All of us are anxious to get back to Freetown, but soon we begin to feel like our trip is doomed. We start getting flat tires, each necessitating a stop to change it and another stop at the next town to fix it. Between flats, the front hood of the truck comes unattached at forty m.p.h. and flies up against the front windshield with a mighty "bang!." One of the people in the front seat said she threw up her arms and screamed. At another point, we join perhaps ten other vehicles stopped on either side of a huge tree that has fallen across the road, its trunk almost as thick as we are tall. A lumberjack from a nearby village accidentally felled in the wrong way, and he has spent the previous hour trying to cut a middle section of it, as long as the road is wide. When he does, people from the stopped vehicles gather on one side and roll the huge cut section of trunk off to the side.
The worst moment is when our own driver, Kamikaze Robert, gets upset with one of our tire repair bills. We are a few miles from his boyhood village, and for him it is a matter of honor that he not be overcharged. Angrily, he jumps in our SUV and takes off fast. The garage mechanic, equally angry, hops onto the hood and lies against the windshield in front of Robert. Though we don't know this until later, Robert--who has already accelerated to 40 m.p.h.--plans to drive the mechanic several miles to the village and pay him the full amount, from which point the mechanic will have to pay someone else the same amount to get back home. We all yell at Robert to stop the SUV. He finally listens, and he and the mechanic both jump into the road and yell at each other. Two of us have to separate them. The amount of overcharge is Le 5000 ($1.67), and so we pay the mechanic 2000 (.67) and send him on his way, Robert strongly protesting this compromise, and we finally get Robert back in the SUV to drive. In favor of his side of the argument, perhaps, the same tire goes flat half an hour later.
However, I think of two more of Robert's habits. One is that when he needs to go to the bathroom when we are on the road, he does not walk into the bush or down the road and behind a tree like other Sierra Leoneans; rather, he walks twenty feet away and stands in the road. Another of his traits is that in towns, the only time he politely stopd to let a pedestrian cross at an intersection (or anywhere) is when she is a young, pretty girl. Later, Ann and I speculate about whether Robert was a soldier in the civil war. At the very least, he is an example of the violence and lawlessness that lie beneath the surface, an unhealed blood wound beneath the healing scab of hope and democratic politics.

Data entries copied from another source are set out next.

(** No row of [users] with the key [user_id] is alive. *)
Definition not_alive (user_id : Z) (w : World) : Prop :=
  forall u, In u (users w) -> User.user_id u = user_id ->
            User.status u <> Status.alive.

(** A text has a trigger word: one of [config.TRIGGER_WORDS] occurs in it
    as a substring. *)
Definition has_trigger_word (text : string) : Prop :=
  exists word before after,
    In word config.TRIGGER_WORDS
    /\ text = String.append before (String.append word after).




(** The times of a contact's rows follow their indexes: of two rows of
    the contact, the one of lower index is for an earlier time. *)
Definition times_follow_index (user_id : Z) (rows : list SentMessage.t) : Prop :=
  forall a b, In a rows -> In b rows ->
    SentMessage.user_id a = user_id -> SentMessage.user_id b = user_id ->
    SentMessage.index a < SentMessage.index b ->
    SentMessage.sent_at a < SentMessage.sent_at b.

(** ** Runs on concrete inputs *)

(** An empty store at time 0, with a transport that delivers. *)
Definition start : World :=
  mk_world [] [] 1 0 0 (fun _ _ => true) [] [].

Definition at_second (seconds : Z) (w : World) : World :=
  set_utc (timedelta_seconds seconds) w.

(** The transport raises on every delivery. *)
Definition unreachable (w : World) : World :=
  set_transport (fun _ _ => false) w.

Definition incoming (user_id : Z) (text : string) : Message :=
  mk_Message user_id user_id text false.

(** A message of the account itself in the chat of [user_id]. *)
Definition outgoing_to (user_id : Z) (text : string) : Message :=
  mk_Message 777 user_id text true.

(** Contact 1 writes at time 0 and is onboarded. *)
Definition onboarded : World :=
  state_of (message_handler (incoming 1 "hello") start).

(** ... its first message is delivered at 6 s, its second at 8 s. *)
Definition first_sent : World :=
  state_of (send_messages_loop_body (at_second 6 onboarded)).

Definition second_sent : World :=
  state_of (send_messages_loop_body (at_second 8 first_sent)).

(** A table in which a row of index 3 is stored before a row of index 1
    of the same contact, both for the same time. *)
Definition tied : World :=
  let w0 := state_of (UserRepository.add_user
                        (UserSchema.mk 1 None "alive" None []) start) in
  let w1 := state_of (SentMessageRepository.add_message
                        (SentMessage.mk_transient 1 "Текст3" 3 5 true false) w0) in
  let w2 := state_of (SentMessageRepository.add_message
                        (SentMessage.mk_transient 1 "Текст1" 1 5 true false) w1) in
  set_utc 10 w2.

(** Contact 1 is dead since 6 s; the clock is at 20 s. *)
Definition dead_contact : World :=
  at_second 20
    (state_of (send_messages_loop_body (unreachable (at_second 6 onboarded)))).

(** * Properties *)

(** ** Rows of a table: [find], [update_first], [order_by] *)

Section Rows.

Context {A : Type}.
Variable p : A -> bool.

Lemma find_none_iff (l : list A) :
  find p l = None <-> (forall x, In x l -> p x = false).
Proof.
  split.
  - intros H x Hx. exact (find_none p l H x Hx).
  - induction l as [|a l IH]; intros H; simpl; [reflexivity|].
    rewrite (H a (or_introl eq_refl)). apply IH.
    intros x Hx. apply H. now right.
Qed.

Lemma find_first (l1 l2 : list A) (m : A) :
  (forall x, In x l1 -> p x = false) -> p m = true ->
  find p (l1 ++ m :: l2) = Some m.
Proof.
  intros Hl1 Hm. induction l1 as [|a l1 IH]; simpl.
  - now rewrite Hm.
  - rewrite (Hl1 a (or_introl eq_refl)). apply IH.
    intros x Hx. apply Hl1. now right.
Qed.

Lemma find_split (l : list A) (m : A) :
  find p l = Some m ->
  exists l1 l2, l = l1 ++ m :: l2 /\ (forall x, In x l1 -> p x = false)
                /\ p m = true.
Proof.
  induction l as [|a l IH]; simpl; [discriminate|].
  destruct (p a) eqn:Ha.
  - intros [= <-]. exists [], l. repeat split; [|exact Ha].
    intros x [].
  - intros H. destruct (IH H) as (l1 & l2 & -> & Hl1 & Hm).
    exists (a :: l1), l2. repeat split; [|exact Hm].
    intros x [<-|Hx]; [exact Ha|now apply Hl1].
Qed.

Lemma update_first_first (f : A -> A) (l1 l2 : list A) (m : A) :
  (forall x, In x l1 -> p x = false) -> p m = true ->
  update_first p f (l1 ++ m :: l2) = l1 ++ f m :: l2.
Proof.
  intros Hl1 Hm. induction l1 as [|a l1 IH]; simpl.
  - now rewrite Hm.
  - rewrite (Hl1 a (or_introl eq_refl)). f_equal. apply IH.
    intros x Hx. apply Hl1. now right.
Qed.

Lemma update_first_none (f : A -> A) (l : list A) :
  (forall x, In x l -> p x = false) -> update_first p f l = l.
Proof.
  induction l as [|a l IH]; intros H; simpl; [reflexivity|].
  rewrite (H a (or_introl eq_refl)). f_equal. apply IH.
  intros x Hx. apply H. now right.
Qed.

Lemma update_first_map {B} (g : A -> B) (f : A -> A) (l : list A) :
  (forall x, g (f x) = g x) -> map g (update_first p f l) = map g l.
Proof.
  intros Hg. induction l as [|a l IH]; simpl; [reflexivity|].
  destruct (p a); simpl; [now rewrite Hg|now rewrite IH].
Qed.

End Rows.

Section OrderBy.

Context {A : Type}.
Variable key : A -> Z.

(** The head of [ORDER BY key]: a row of least key, and the first such
    row of the scan. *)
Lemma order_by_head (l : list A) :
  match order_by key l with
  | [] => l = []
  | m :: _ =>
      exists l1 l2, l = l1 ++ m :: l2
                    /\ (forall x, In x l -> key m <= key x)
                    /\ (forall x, In x l1 -> key m < key x)
  end.
Proof.
  induction l as [|a l IH]; [reflexivity|].
  unfold order_by in *. simpl.
  destruct (fold_right (insert_by key) [] l) as [|m rest].
  - subst l. simpl. exists [], []. repeat split.
    + intros x [<-|[]]. lia.
    + intros x [].
  - destruct IH as (l1 & l2 & -> & Hmin & Hfirst). simpl.
    destruct (key a <=? key m) eqn:Ham.
    + apply Z.leb_le in Ham. exists [], (l1 ++ m :: l2). repeat split.
      * intros x [<-|Hx]; [lia|]. specialize (Hmin x Hx). lia.
      * intros x [].
    + apply Z.leb_gt in Ham. exists (a :: l1), l2. repeat split.
      * intros x [<-|Hx]; [lia|]. now apply Hmin.
      * intros x [<-|Hx]; [lia|]. now apply Hfirst.
Qed.

End OrderBy.

(** ** The WHERE clauses, as propositions *)

Lemma by_user_and_index_true (user_id index : Z) (m : SentMessage.t) :
  SentMessageRepository.by_user_and_index user_id index m = true
  <-> SentMessage.user_id m = user_id /\ SentMessage.index m = index.
Proof.
  unfold SentMessageRepository.by_user_and_index.
  rewrite andb_true_iff, !Z.eqb_eq. tauto.
Qed.

Lemma by_user_and_index_false (user_id index : Z) (m : SentMessage.t) :
  SentMessageRepository.by_user_and_index user_id index m = false
  <-> ~ (SentMessage.user_id m = user_id /\ SentMessage.index m = index).
Proof.
  rewrite <- by_user_and_index_true.
  destruct (SentMessageRepository.by_user_and_index user_id index m);
    split; congruence.
Qed.

Lemma pending_true (user_id : Z) (now : datetime) (m : SentMessage.t) :
  SentMessageRepository.pending user_id now m = true <-> is_due user_id now m.
Proof.
  unfold SentMessageRepository.pending, is_due.
  rewrite !andb_true_iff, Z.eqb_eq, Z.leb_le, !eqb_true_iff. tauto.
Qed.

Lemma pending_false (user_id : Z) (now : datetime) (m : SentMessage.t) :
  SentMessageRepository.pending user_id now m = false <-> ~ is_due user_id now m.
Proof.
  rewrite <- pending_true.
  destruct (SentMessageRepository.pending user_id now m); split; congruence.
Qed.

(** ** [SentMessageRepository.update_status] *)

Lemma update_status_run (user_id index : Z) (is_sent is_available_sent : bool)
    (w : World) :
  SentMessageRepository.update_status user_id index is_sent is_available_sent w
  = match find (SentMessageRepository.by_user_and_index user_id index)
               (sent_messages w) with
    | Some _ =>
        (Ok true,
         set_log
           (log w ++ [mk_log INFO "Message status updated for user_id, index"
                             [user_id; index]])
           (set_sent_messages
              (update_first
                 (SentMessageRepository.by_user_and_index user_id index)
                 (fun m => SentMessage.set_is_available_sent is_available_sent
                             (SentMessage.set_is_sent is_sent m))
                 (sent_messages w)) w))
    | None => (Ok false, w)
    end.
Proof.
  unfold SentMessageRepository.update_status, try_except.
  destruct (find _ (sent_messages w)); reflexivity.
Qed.
(** [toLocaleDateString('en-CA')]: the pattern y-MM-dd on the local
    calendar date, and the text [Invalid Date] for NaN. *)
Definition toLocaleDateString_enCA (LocalTZA : Z) (d : option Z) : jsstring :=
  match d with
  | None => JS.lit "Invalid Date"
  | Some tv =>
      let t := JSDate.LocalTime LocalTZA tv in
      decimal (yearOfEra (JSDate.YearFromTime t)) ++ 45%N ::
      pad2 (JSDate.MonthFromTime t + 1) ++ 45%N ::
      pad2 (JSDate.DateFromTime t)
  end.

(** ** Temporal grouping (the [groupedTransactions] memo) *)

Section Grouping.

Context {num : Type}.

Variable LocalTZA : Z.

(** [new Date(string)]: the time value the text denotes, NaN when it does
    not parse. *)
Variable Date_parse : jsstring -> option Z.

Definition groupKey (mode : GroupingMode) (transaction : Transaction.t num) : jsstring :=
  let transactionDate := Date_parse (Transaction.date transaction) in
  match mode with
  | daily => toLocaleDateString_enCA LocalTZA transactionDate
  | weekly => toLocaleDateString_enCA LocalTZA
                (JSDate.getStartOfWeek LocalTZA transactionDate)
  end.

(** The reducer: [if (!acc[key]) acc[key] = []; acc[key].push(transaction)]. *)
Definition groupStep (mode : GroupingMode)
    (acc : gmap jsstring (list (Transaction.t num))) (transaction : Transaction.t num)
    : gmap jsstring (list (Transaction.t num)) :=
  let key := groupKey mode transaction in
  let bucket := match acc !! key with Some b => b | None => [] end in
  <[key := bucket ++ [transaction]]> acc.

Definition groupTransactions (mode : GroupingMode) (ts : list (Transaction.t num))
    : gmap jsstring (list (Transaction.t num)) :=
  foldl (groupStep mode) ∅ ts.

Variable toLowerCase : jsstring -> jsstring.

Definition groupedTransactions (s : AppState num) : gmap jsstring (list (Transaction.t num)) :=
  groupTransactions (groupingMode s) (filteredTransactions toLowerCase s).

End Grouping.

(** ** Debt settlement and deletion handlers *)

Section Handlers.

Context {num : Type}.

(** [handleSettleDebtRequest]. *)
Definition handleSettleDebtRequest (debtId : jsstring) (s : AppState num) : AppState num :=
  if isAccountantMode s then s
  else
    match List.find (fun d => bool_decide (Debt.id d = debtId)) (debts s) with
    | Some debt => setDebtToSettle (Some debt) s
    | None => s
    end.

(** The Arabic prefix of the description of a settlement, code unit by
    code unit, up to and including the colon and the space. *)
Definition settlePrefix : jsstring :=
  [1578; 1587; 1583; 1610; 1583; 32; 1583; 1610; 1606; 58; 32]%N.

Definition settleDescription (d : Debt.t num) : jsstring :=
  settlePrefix ++ Debt.clientName d ++ JS.lit " - " ++ Debt.description d.

(** The callback of [prev.map] in [handleConfirmSettleDebt]. *)
Definition markPaid (id : jsstring) (d : Debt.t num) : Debt.t num :=
  if decide (Debt.id d = id) then Debt.withStatus d PAID else d.

(** [handleConfirmSettleDebt].  [nowId] and [nowIso] are the two readings of
    the clock, [new Date().getTime().toString()] and
    [new Date().toISOString()]. *)
Definition handleConfirmSettleDebt (nowId nowIso : jsstring)
    (settleMethod : jsstring) (s : AppState num) : AppState num :=
  match debtToSettle s with
  | None => s
  | Some debtToSettle =>
      let newTransaction :=
        Transaction.mk nowId (settleDescription debtToSettle)
                       (Debt.amount debtToSettle) TransactionType.INCOME
                       settleMethod nowIso in
      setDebtToSettle None
        (setDebts
           (fun prev => markPaid (Debt.id debtToSettle) <$> prev)
           (setTransactions (fun prev => newTransaction :: prev) s))
  end.

(** The settlement of the spec's [settleDebt(id, method)]: the request
    followed by the confirmation in the dialog it opens. *)
Definition settleDebt (nowId nowIso : jsstring) (debtId settleMethod : jsstring)
    (s : AppState num) : AppState num :=
  handleConfirmSettleDebt nowId nowIso settleMethod
    (handleSettleDebtRequest debtId s).

(** [handleDeleteTransactionRequest]. *)
Definition handleDeleteTransactionRequest (id : jsstring) (s : AppState num) : AppState num :=
  if isAccountantMode s then s
  else setIsTransactionModalOpen true (setTransactionToDelete (Some id) s).
(** The quotient of two normal numbers. *)
Lemma SFdiv_near m1 e1 m2 e2 :
  Zdigits2 (Zpos m1) = 53 → Zdigits2 (Zpos m2) = 53 → -900 ≤ e1 - e2 ≤ 900 →
  ∃ m e,
    SFdiv prec emax (S754_finite false m1 e1) (S754_finite false m2 e2)
      = S754_finite false m e ∧
    Zdigits2 (Zpos m) = 53 ∧ e1 - e2 - 53 ≤ e ≤ e1 - e2 - 51 ∧
    (Rabs (magnitude m e - magnitude m1 e1 / magnitude m2 e2)
       <= pow2 (-52) * (magnitude m1 e1 / magnitude m2 e2))%R.
Proof.
  intros H1 H2 He. unfold SFdiv, SFdiv_core_binary. rewrite H1, H2.
  rewrite fexp_normal by lia.
  replace (Z.min (53 + e1 - (53 + e2) - 53) (e1 - e2)) with (e1 - e2 - 53) by lia.
  replace (e1 - e2 - (e1 - e2 - 53)) with 53 by lia.
  cbv iota. rewrite Z.shiftl_mul_pow2 by lia.
  pose proof (normal_bounds m1 H1) as [Hl1 Hu1]. pose proof (normal_bounds m2 H2) as [Hl2 Hu2].
  pose proof (Z_div_mod (Zpos m1 * 2 ^ 53) (Zpos m2) ltac:(lia)) as Hdiv.
  destruct (Z.div_eucl (Zpos m1 * 2 ^ 53) (Zpos m2)) as [q r]. destruct Hdiv as [Hqr Hr].
  assert (2 ^ 52 ≤ q < 2 ^ 54) as Hq by (change (2 ^ 52) with 4503599627370496 in *;
    change (2 ^ 53) with 9007199254740992 in *; change (2 ^ 54) with 18014398509481984; nia).
  assert (53 ≤ Zdigits2 q ≤ 54) as Hdq.
  { pose proof (Zdigits2_spec q ltac:(lia)) as [Hlq Huq]. split.
    - destruct (Z.le_gt_cases 53 (Zdigits2 q)) as [|Hlt]; [done |].
      assert (2 ^ Zdigits2 q ≤ 2 ^ 52) by (apply Z.pow_le_mono_r; lia). lia.
    - destruct (Z.le_gt_cases (Zdigits2 q) 54) as [|Hgt]; [done |].
      assert (2 ^ 54 ≤ 2 ^ (Zdigits2 q - 1)) by (apply Z.pow_le_mono_r; lia). lia. }
  set (X := (magnitude m1 e1 / magnitude m2 e2)%R).
  pose proof (magnitude_gt0 m1 e1) as Hv1. pose proof (magnitude_gt0 m2 e2) as Hv2.
  assert (X * magnitude m2 e2 = magnitude m1 e1)%R as HX by (unfold X; field; lra).
  assert (pow2 (e1 - e2 - 53) * (IZR (2 ^ 53) * pow2 e2) = pow2 e1)%R as Hpow.
  { rewrite <- pow2_IZR, <- !pow2_add by lia. f_equal. lia. }
  pose proof (pow2_gt0 (e1 - e2 - 53)) as HP. pose proof (pow2_gt0 e2) as HP2.
  destruct (binary_round_aux_near false q (e1 - e2 - 53) (new_location (Zpos m2) r) X)
    as (m & e & E & Hdm & Hem & Herr & _); [lia | lia | lia | |].
  { split.
    - apply Rmult_le_reg_r with (magnitude m2 e2); [done |]. rewrite HX.
      unfold magnitude. rewrite <- Hpow.
      replace (IZR q * pow2 (e1 - e2 - 53) * (IZR (Zpos m2) * pow2 e2))%R
        with (IZR (Zpos m2 * q) * (pow2 (e1 - e2 - 53) * pow2 e2))%R
        by (rewrite mult_IZR; ring).
      replace (IZR (Zpos m1) * (pow2 (e1 - e2 - 53) * (IZR (2 ^ 53) * pow2 e2)))%R
        with (IZR (Zpos m1 * 2 ^ 53) * (pow2 (e1 - e2 - 53) * pow2 e2))%R
        by (rewrite mult_IZR; ring).
      apply Rmult_le_compat_r; [apply Rlt_le, Rmult_lt_0_compat; lra |].
      apply IZR_le. lia.
    - apply Rmult_lt_reg_r with (magnitude m2 e2); [done |]. rewrite HX.
      unfold magnitude. rewrite <- Hpow.
      replace (IZR (q + 1) * pow2 (e1 - e2 - 53) * (IZR (Zpos m2) * pow2 e2))%R
        with (IZR (Zpos m2 * (q + 1)) * (pow2 (e1 - e2 - 53) * pow2 e2))%R
        by (rewrite mult_IZR; ring).
      replace (IZR (Zpos m1) * (pow2 (e1 - e2 - 53) * (IZR (2 ^ 53) * pow2 e2)))%R
        with (IZR (Zpos m1 * 2 ^ 53) * (pow2 (e1 - e2 - 53) * pow2 e2))%R
        by (rewrite mult_IZR; ring).
      apply Rmult_lt_compat_r; [apply Rmult_lt_0_compat; lra |].
      apply IZR_lt. lia. }
  exists m, e. split_and!; [done | done | lia | lia | done].
Qed.
(** C2.  In every row carrying the targeted id, [handleChange] stores in the
    targeted month: 0 when the text parses to [NaN] or to an infinity, 0 when
    it parses to a negative number, and the parsed number otherwise (negative
    zero is stored as [+0], which is the same number).  What is stored is
    never negative. *)
Theorem handleChange_stores :
  forall parseFloat rowId month value app i row,
    nth_error (rows app) i = Some row ->
    id row = rowId ->
    let parsed := parseFloat value in
    exists row' stored,
      nth_error (rows (handleChange parseFloat rowId month value app)) i = Some row'
      /\ obj_get (month_name month) (values row') = Some stored
      /\ (JS.isFinite parsed = false -> stored = 0%float)
      /\ (JS.isFinite parsed = true -> (parsed <? 0)%float = true -> stored = 0%float)
      /\ (JS.isFinite parsed = true -> (parsed <? 0)%float = false ->
            stored = (if JS.is_neg_zero parsed then 0%float else parsed)
            /\ (stored =? parsed)%float = true)
      /\ (0 <=? stored)%float = true
      /\ (stored <? 0)%float = false.
Proof.
  intros parseFloat rowId month value app i row Hi Hid parsed.
  exists (edited parseFloat rowId month value row), (amount_of parseFloat value).
  rewrite handleChange_rows.
  split; [now apply map_nth_error|].
  split; [now apply edited_target|].
  unfold amount_of. fold parsed.
  split; [intros Hf; now rewrite Hf|].
  split; [intros Hf Hlt; rewrite Hf; now apply max_zero_negative|].
  split.
  { intros Hf Hlt. rewrite Hf. rewrite max_zero_other by assumption.
    split; [reflexivity|].
    destruct (JS.is_neg_zero parsed) eqn:Z; [now apply neg_zero_eqb|].
    apply not_nan_eqb_refl. now apply isFinite_not_nan. }
  pose proof (amount_of_nonneg parseFloat value) as Hnn.
  unfold amount_of in Hnn. fold parsed in Hnn.
  split; [exact Hnn|].
  unfold nonneg in Hnn. rewrite FloatAxioms.leb_spec in Hnn. rewrite FloatAxioms.ltb_spec.
  rewrite Prim2SF_zero in *. unfold SFleb in Hnn. unfold SFltb.
  destruct (Prim2SF _) as [s|s| |s m e]; simpl in *; try congruence;
    destruct s; simpl in *; congruence.
Qed.

(** The two inputs the specification names: text that is no number, and a
    negative number. *)
Example handleChange_not_a_number parseFloat rowId month row :
  parseFloat "abc" = PrimFloat.nan ->
  id row = rowId ->
  obj_get (month_name month) (values (edited parseFloat rowId month "abc" row))
  = Some 0%float.
Proof.
  intros Hp Hid. rewrite edited_target by assumption.
  unfold amount_of. now rewrite Hp.
Qed.

Example handleChange_negative parseFloat rowId month row :
  parseFloat "-5" = (-5)%float ->
  id row = rowId ->
  obj_get (month_name month) (values (edited parseFloat rowId month "-5" row))
  = Some 0%float.
Proof.
  intros Hp Hid. rewrite edited_target by assumption.
  unfold amount_of. now rewrite Hp.
Qed.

During the repair of our final flat tire--which has completely disintegrated to an almost unrecognizable shredded donut--we gather in the shade between two village buildings and sing. I should explain that this was not just any singing. Our church has one of the best choirs in the nation--it was nominated for a Grammy once--and two of our choir members and our pastor lead us. The rest of us aren't shoddy, either. We sing old favorites, secular and religious, in two- and three-part harmony.